**PROBLEM DETAILS**
Provide an exact copy of the lines from the beginning of the records through the line that includes "(** ** Additions *)", and of no others.

**RECORDS FOR PROCESSING**
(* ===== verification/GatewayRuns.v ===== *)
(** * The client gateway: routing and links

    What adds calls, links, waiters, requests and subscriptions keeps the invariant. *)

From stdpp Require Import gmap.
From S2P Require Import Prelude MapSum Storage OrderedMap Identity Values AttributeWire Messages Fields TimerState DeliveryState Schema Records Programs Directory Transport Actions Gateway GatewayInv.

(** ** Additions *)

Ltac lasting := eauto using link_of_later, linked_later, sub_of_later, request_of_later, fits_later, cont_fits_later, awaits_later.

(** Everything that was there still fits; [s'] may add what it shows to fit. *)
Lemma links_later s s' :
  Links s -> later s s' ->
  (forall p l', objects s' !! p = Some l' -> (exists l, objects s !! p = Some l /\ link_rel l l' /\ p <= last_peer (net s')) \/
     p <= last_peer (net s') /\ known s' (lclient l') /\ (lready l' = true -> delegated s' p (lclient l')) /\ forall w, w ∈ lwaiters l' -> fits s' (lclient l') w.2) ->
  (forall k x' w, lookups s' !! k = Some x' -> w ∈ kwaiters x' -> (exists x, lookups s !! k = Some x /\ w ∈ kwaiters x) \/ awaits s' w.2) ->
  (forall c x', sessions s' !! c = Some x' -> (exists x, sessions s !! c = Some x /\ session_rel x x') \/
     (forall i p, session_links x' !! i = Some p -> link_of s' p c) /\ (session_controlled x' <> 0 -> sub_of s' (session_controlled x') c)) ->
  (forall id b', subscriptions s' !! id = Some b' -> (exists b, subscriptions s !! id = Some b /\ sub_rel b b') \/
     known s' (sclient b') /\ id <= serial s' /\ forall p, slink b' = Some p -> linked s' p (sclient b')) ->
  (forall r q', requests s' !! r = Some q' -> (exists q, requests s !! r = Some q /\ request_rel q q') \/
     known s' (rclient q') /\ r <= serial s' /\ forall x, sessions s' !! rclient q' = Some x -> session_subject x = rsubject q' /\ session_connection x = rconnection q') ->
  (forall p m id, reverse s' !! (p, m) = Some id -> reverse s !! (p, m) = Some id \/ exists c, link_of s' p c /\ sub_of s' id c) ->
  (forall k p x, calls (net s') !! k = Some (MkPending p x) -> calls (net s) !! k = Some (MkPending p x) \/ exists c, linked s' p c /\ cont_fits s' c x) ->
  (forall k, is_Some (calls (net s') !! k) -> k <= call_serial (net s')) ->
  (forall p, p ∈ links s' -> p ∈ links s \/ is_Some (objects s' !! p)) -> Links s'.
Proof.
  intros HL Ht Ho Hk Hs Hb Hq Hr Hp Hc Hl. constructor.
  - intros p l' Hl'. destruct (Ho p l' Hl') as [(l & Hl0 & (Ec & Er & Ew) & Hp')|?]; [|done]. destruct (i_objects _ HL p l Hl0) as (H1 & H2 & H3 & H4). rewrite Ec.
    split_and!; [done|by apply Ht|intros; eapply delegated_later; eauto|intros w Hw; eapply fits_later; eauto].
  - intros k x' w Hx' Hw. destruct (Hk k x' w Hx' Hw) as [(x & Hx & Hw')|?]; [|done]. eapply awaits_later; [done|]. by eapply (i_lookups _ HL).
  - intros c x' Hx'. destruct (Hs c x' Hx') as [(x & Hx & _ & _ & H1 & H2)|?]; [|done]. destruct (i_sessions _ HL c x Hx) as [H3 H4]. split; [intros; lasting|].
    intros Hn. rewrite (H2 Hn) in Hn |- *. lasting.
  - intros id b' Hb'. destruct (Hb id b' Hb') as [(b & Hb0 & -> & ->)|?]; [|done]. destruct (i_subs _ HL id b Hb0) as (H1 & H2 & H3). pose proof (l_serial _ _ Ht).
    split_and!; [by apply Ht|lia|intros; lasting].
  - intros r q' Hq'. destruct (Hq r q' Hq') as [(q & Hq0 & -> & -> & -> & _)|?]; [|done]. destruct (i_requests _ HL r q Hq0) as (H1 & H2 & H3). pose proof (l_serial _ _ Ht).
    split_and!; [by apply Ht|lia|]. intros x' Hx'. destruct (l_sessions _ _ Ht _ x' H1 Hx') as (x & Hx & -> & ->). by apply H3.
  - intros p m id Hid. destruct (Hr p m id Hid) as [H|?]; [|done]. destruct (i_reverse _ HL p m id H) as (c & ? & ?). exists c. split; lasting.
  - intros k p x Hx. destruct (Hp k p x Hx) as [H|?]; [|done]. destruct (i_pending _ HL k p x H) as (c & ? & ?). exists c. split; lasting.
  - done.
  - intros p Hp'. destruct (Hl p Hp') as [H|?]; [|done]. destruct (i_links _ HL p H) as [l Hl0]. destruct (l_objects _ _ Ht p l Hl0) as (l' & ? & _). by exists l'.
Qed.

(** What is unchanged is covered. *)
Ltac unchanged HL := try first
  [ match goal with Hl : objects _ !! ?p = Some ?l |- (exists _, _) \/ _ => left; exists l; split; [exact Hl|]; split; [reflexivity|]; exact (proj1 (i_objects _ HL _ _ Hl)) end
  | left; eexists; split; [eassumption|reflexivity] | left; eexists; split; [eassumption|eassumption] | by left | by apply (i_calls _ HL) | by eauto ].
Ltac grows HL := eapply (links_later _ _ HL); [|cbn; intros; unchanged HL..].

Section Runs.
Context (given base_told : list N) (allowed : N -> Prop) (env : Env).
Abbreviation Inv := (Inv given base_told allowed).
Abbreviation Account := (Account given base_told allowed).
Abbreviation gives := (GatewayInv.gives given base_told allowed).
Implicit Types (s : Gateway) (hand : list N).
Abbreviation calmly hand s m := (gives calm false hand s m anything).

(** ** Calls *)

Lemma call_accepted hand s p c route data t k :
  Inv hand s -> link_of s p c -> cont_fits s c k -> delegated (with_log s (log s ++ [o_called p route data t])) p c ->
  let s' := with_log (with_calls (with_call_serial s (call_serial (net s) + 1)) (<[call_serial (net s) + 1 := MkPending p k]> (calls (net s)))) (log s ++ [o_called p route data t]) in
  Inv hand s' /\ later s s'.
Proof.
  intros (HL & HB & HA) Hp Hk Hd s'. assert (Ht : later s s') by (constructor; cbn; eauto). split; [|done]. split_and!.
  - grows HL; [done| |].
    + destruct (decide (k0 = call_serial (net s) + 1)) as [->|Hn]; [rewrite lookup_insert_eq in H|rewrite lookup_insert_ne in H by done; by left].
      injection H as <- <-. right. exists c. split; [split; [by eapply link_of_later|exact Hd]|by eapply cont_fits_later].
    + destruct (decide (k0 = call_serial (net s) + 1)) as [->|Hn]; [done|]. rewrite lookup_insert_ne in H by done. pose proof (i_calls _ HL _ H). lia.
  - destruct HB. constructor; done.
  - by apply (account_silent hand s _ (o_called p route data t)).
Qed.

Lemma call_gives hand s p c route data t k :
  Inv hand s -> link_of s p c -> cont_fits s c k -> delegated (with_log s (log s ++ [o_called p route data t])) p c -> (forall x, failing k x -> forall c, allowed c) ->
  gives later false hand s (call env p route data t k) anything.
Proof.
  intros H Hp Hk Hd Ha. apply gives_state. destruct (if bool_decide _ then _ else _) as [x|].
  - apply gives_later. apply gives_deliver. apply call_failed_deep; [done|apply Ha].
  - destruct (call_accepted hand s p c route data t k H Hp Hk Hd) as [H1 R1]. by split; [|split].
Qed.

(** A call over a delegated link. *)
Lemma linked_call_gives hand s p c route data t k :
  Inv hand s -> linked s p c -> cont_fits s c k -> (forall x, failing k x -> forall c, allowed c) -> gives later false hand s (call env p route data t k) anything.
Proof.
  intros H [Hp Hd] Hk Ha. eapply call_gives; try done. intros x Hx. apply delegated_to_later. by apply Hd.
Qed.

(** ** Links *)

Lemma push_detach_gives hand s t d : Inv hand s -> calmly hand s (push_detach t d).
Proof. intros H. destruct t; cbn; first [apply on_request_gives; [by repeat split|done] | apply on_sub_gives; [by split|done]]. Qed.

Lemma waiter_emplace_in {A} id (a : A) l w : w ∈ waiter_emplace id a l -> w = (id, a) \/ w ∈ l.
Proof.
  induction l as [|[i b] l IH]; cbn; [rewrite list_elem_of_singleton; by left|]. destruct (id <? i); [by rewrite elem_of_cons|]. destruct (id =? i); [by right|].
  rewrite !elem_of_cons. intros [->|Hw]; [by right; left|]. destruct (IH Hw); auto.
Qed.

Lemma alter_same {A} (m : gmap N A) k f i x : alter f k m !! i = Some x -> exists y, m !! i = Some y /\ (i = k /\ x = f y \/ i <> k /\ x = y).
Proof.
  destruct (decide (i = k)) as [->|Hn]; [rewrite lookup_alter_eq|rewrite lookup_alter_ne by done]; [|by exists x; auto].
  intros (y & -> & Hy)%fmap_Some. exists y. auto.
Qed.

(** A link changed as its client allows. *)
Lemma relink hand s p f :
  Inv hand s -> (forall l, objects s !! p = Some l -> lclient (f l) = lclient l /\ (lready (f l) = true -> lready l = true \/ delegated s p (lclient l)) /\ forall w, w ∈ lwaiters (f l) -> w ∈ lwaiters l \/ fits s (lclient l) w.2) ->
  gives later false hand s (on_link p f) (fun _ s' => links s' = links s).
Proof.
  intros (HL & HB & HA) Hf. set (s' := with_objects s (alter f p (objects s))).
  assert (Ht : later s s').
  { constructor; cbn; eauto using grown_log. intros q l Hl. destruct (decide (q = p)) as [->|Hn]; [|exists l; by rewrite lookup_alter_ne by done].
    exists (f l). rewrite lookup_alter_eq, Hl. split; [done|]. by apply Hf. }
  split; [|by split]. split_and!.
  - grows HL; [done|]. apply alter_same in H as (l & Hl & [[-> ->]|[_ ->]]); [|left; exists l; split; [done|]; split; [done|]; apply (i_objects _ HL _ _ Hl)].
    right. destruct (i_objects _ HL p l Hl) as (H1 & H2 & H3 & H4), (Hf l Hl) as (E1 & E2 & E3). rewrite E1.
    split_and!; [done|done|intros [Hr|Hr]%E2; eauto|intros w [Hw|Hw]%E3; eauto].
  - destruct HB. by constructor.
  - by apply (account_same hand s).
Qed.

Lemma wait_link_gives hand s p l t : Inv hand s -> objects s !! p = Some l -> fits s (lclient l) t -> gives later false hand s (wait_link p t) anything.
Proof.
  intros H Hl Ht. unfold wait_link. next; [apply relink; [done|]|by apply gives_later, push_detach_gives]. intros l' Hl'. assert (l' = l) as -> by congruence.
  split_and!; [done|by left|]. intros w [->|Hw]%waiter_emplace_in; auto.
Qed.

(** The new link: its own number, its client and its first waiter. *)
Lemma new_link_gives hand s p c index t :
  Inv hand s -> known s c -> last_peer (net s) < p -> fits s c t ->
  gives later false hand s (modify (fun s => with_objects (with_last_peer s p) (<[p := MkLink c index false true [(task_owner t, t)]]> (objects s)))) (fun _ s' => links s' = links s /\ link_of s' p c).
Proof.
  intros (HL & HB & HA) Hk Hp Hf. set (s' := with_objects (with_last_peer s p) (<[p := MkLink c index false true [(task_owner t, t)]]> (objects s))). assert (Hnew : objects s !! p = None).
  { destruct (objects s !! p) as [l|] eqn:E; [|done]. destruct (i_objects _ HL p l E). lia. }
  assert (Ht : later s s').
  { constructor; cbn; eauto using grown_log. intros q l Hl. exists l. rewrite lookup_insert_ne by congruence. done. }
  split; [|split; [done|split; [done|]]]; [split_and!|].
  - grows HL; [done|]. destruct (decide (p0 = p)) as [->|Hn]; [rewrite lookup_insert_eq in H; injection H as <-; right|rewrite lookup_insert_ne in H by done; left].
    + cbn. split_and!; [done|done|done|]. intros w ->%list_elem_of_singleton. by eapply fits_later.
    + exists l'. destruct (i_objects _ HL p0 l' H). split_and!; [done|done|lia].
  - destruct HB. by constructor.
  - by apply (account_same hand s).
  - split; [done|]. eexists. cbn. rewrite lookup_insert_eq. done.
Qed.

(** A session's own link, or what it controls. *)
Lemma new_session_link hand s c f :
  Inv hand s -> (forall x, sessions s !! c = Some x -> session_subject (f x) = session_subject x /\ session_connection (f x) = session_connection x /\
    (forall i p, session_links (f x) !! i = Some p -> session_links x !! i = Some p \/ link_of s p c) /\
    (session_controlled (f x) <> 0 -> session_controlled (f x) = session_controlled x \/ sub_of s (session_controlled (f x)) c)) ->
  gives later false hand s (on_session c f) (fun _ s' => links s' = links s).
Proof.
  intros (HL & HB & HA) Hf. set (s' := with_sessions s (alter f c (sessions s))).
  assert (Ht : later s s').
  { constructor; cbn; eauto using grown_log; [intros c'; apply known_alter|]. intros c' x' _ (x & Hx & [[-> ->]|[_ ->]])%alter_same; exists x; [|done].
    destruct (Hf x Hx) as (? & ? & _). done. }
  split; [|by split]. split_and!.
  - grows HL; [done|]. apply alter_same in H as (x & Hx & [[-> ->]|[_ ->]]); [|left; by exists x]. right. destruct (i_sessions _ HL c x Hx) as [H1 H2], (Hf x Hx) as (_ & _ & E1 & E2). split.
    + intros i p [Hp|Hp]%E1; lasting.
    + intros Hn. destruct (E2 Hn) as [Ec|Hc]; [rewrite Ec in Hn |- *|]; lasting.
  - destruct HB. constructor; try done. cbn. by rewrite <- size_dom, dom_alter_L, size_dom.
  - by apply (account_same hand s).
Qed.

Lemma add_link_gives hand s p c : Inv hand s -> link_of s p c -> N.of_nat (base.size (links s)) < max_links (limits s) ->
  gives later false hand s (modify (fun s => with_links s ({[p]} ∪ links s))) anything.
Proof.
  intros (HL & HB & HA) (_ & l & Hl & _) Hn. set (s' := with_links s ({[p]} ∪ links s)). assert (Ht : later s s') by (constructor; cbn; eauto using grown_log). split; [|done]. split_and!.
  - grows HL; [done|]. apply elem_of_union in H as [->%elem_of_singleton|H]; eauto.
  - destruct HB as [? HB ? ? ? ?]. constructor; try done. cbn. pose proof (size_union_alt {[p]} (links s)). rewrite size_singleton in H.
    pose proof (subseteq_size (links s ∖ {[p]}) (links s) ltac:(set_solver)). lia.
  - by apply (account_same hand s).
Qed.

**ANSWER TO THIS EXERCISE**
(* ===== verification/GatewayRuns.v ===== *)
(** * The client gateway: routing and links

    What adds calls, links, waiters, requests and subscriptions keeps the invariant. *)

From stdpp Require Import gmap.
From S2P Require Import Prelude MapSum Storage OrderedMap Identity Values AttributeWire Messages Fields TimerState DeliveryState Schema Records Programs Directory Transport Actions Gateway GatewayInv.

(** ** Additions *)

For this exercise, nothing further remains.